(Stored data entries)
Start of Block

Lemma laws_of_square_env : Laws Ref.square_env.
Proof.
  refine {| fft_scale := (Ref.square_scale : list Z -> list nat -> @C Ref.square_env) |};
    simpl;
    try (intros [a b]; try intros [c d]; try intros [e f];
         unfold Ref.Gadd, Ref.Gmul, Ref.Gconj, Ref.G0, Ref.G1; simpl;
         f_equal; ring).
  all: try (unfold Ref.Gconj, Ref.G0; simpl; f_equal; ring).
  - exact square_fftn_shape.
  - exact square_ifftn_shape.
  - exact square_fftn_well_formed.
  - exact square_ifftn_well_formed.
  - exact square_ifftn_adjoint.
  - exact square_fftn_adjoint.
Defined.

(** On the reference environment, with the transform of four samples and
    a complex scalar transfer function on the padded grid, and with the
    transform of two samples and a matrix transfer function, the two inner
    products of the adjoint identity have one value. *)
Example filter_adjoint_on_reference :
  option_map (fun rs => Ex.vdot (fst rs) Ex.cv)
    (Ex.value (FourierFilter.forward (FourierFilter.__init__ Ex.g1 Ex.ctf 2) Ex.cu))
  = Some (13 # 4, -7 # 2)%Q /\
  option_map (fun rs => Ex.vdot Ex.cu (fst rs))
    (Ex.value (bind (FourierFilter.forward (FourierFilter.__init__ Ex.g1 Ex.ctf 2) Ex.cu)
                    (fun rs => FourierFilter.backward (snd rs) Ex.cv)))
  = Some (13 # 4, -7 # 2)%Q /\
  option_map (fun rs => Ex.vdot (fst rs) Ex.cv2)
    (Ex.value (FourierFilter.forward (FourierFilter.__init__ Ex.g1 Ex.mtf 1) Ex.cu2))
  = Some (14, -1)%Q /\
  option_map (fun rs => Ex.vdot Ex.cu2 (fst rs))
    (Ex.value (bind (FourierFilter.forward (FourierFilter.__init__ Ex.g1 Ex.mtf 1) Ex.cu2)
                    (fun rs => FourierFilter.backward (snd rs) Ex.cv2)))
  = Some (14, -1)%Q.
Proof.
  repeat split; vm_compute; reflexivity.
Qed.

(** * Further properties *)

(** ** Results of sequenced calls *)

Lemma bind_ok :
  forall (A B : Type) (m : Py A) (k : A -> Py B) (b : B),
    result (bind m k) = Ok b ->
    exists a, result m = Ok a /\ result (k a) = Ok b /\
              fft_calls (bind m k) = fft_calls m ++ fft_calls (k a).
Proof.
  intros A B m k b. unfold result, fft_calls, bind.
  destruct m as [[a|e] t]; simpl; [|discriminate].
  destruct (k a) as [r t'] eqn:E. simpl. intro H. subst r.
  exists a. rewrite E. simpl. repeat split.
Qed.

Lemma bind_inv :
  forall (A B : Type) (m : Py A) (k : A -> Py B) (b : B) (t : list FFTCall),
    bind m k = (Ok b, t) ->
    exists a t1 t2, m = (Ok a, t1) /\ k a = (Ok b, t2) /\ t = t1 ++ t2.
Proof.
  intros A B m k b t H. unfold bind in H.
  destruct m as [[a|e] t1]; [|discriminate].
  destruct (k a) as [r t2] eqn:E. inversion H; subst.
  exists a, t1, t2. split; [reflexivity|]. split; [exact E | reflexivity].
Qed.

(** ** FourierFilter: the caches between calls *)

Lemma filter_ext :
  forall (env : Env) (a b : FourierFilter.t),
    FourierFilter.input_grid a = FourierFilter.input_grid b ->
    FourierFilter.internal_grid a = FourierFilter.internal_grid b ->
    FourierFilter.cutout a = FourierFilter.cutout b ->
    FourierFilter.shape_in a = FourierFilter.shape_in b ->
    FourierFilter.transfer_function a = FourierFilter.transfer_function b ->
    FourierFilter._transfer_function a = FourierFilter._transfer_function b ->
    FourierFilter.internal_array a = FourierFilter.internal_array b ->
    a = b.
Proof.
  intros env [] []; simpl; intros; subst; reflexivity.
Qed.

End of Block

◆ Required work: Find the lines above that contain the word "unfold" and copy each one.

◆ Final answer:
         unfold Ref.Gadd, Ref.Gmul, Ref.Gconj, Ref.G0, Ref.G1; simpl;
  all: try (unfold Ref.Gconj, Ref.G0; simpl; f_equal; ring).
  intros A B m k b. unfold result, fft_calls, bind.
  intros A B m k b t H. unfold bind in H.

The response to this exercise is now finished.